Williamson Oil: Sharing information about prices and other sensitive terms is not illegal per se
but → serves as a plus factor that the finder of fact can rely upon, added to parallel pricing, to
infer an illegal conspiracy to fix prices
- Distinguish between inferring an agreement to fix prices (which is how the issue was
framed in Williamson) and attacking an agreement to exchange information as
unreasonable on a stand-alone basis because it leads to higher prices

American Column & Lumber Co. v. United States: Competitors organized in a trade
association violate the Sherman Act by sharing and analyzing competitive information if the
purpose and effect of the activities are to restrict competition.
- Brandeis Dissent: How can competition be restrained if there’s no binding agreement?

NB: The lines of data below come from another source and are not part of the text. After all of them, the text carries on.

(** [self._budget_gate is not None and not self._budget_gate(budget_ref)] *)
Definition gate_admits (budget_ref : Ref) : M (Adapter * E) bool :=
  match ac_budget_gate cfg with None => ret true | Some gate => with_env (gate budget_ref) end.

Definition acquire (worker_id : string) (budget_ref : Ref) : M (Adapter * E) (option WorkerLease) := fun s =>
  match ad_queue s.1 with
  | [] => (Ok None, s)
  | _ :: _ =>
      (let* admitted := gate_admits budget_ref in
       if negb admitted then ret None else fun s =>
       match ad_queue s.1 with
       | [] => (Raise IndexError, s)
       | work_item_ref :: rest =>
           (do* modify (fun '(a, e) => ({| ad_queue := rest; ad_aimd_window := ad_aimd_window a |}, e)) in
            let* acquired_at := with_env utc_clock in
            let* expires_at := lift (datetime_add acquired_at (ac_lease_ttl cfg)) in
            let id := lease_id worker_id work_item_ref acquired_at in
            let* window := (fun s => (Ok (dict_get_or (ad_aimd_window s.1) worker_id (ac_initial_window cfg)), s)) in
            do* modify (fun '(a, e) =>
                  ({| ad_queue := ad_queue a;
                      ad_aimd_window := (dict_setdefault (ad_aimd_window a) worker_id (ac_initial_window cfg)).2 |}, e)) in
            let* lease := lift (validate_worker_lease
              {| wl_id := id; wl_lease_ref := id; wl_work_item_ref := work_item_ref; wl_worker_id := worker_id;
                 wl_acquired_at := acquired_at; wl_expires_at := expires_at;
                 wl_aimd_state_ref := aimd_ref worker_id window; wl_budget_ref := budget_ref |}) in
            ret (Some lease)) s
       end) s
  end.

Maple Flooring Manufacturers Association v. United States: Competitors may meet for the
purpose of exchanging information about products and market conditions without violating
antitrust law.
- Focused on impact of competition → Competition does not become less free merely
because the conduct of commercial operations becomes more intelligent through the
free distribution of knowledge of all the essential factors entering into the commercial
transactions

Feb 16, 2022


Globalization of Antitrust

Conflicting substantive law leads to international tension and risks a “most restrictive” approach
to global antitrust

Extraterritoriality: When a jurisdiction may apply their domestic law to outside jurisdictional
dealings
- Based on the Effects Test: "minimum contacts" due process requirement for personal
jurisdiction could be satisfied on the basis of the "effects" that out-of-state conduct had in
the forum state. The Court held that a California court could assert jurisdiction over a
Florida publisher for publishing an article defaming a California plaintiff when the
defendant's act was an intentional action expressly aimed at California and that the
"brunt of the injury would be felt" by the plaintiff in California.
- Domestic Effects Exception: To apply Sherman Act to non-import
trade/commerce, the conduct must be direct, substantial, reasonably
foreseeable

Industrial Policy: Antitrust used inappropriately as a tool for countries to advance their national
economic interests. → CHINA

Different Substantive Approaches


1. Dominance: While the U.S. and E.C. both recognize the need for market power for
anticompetitive effects, U.S. decisional law considers a firm with under 70% market
share unlikely to be a monopolist. The E.C. finds a presumption of dominance when
firms have shares greater than 40%.
2. Excessive Pricing: Some developed competition regimes (US, Canada, Australia) do not
prohibit excessive pricing in the absence of exclusionary behavior. The E.C. recognizes
excessive pricing as an abuse of dominance.
3. Other Examples: Approach to exclusive pricing contracts, “portfolio effects” doctrine in
the E.C., approach to minimum resale price maintenance.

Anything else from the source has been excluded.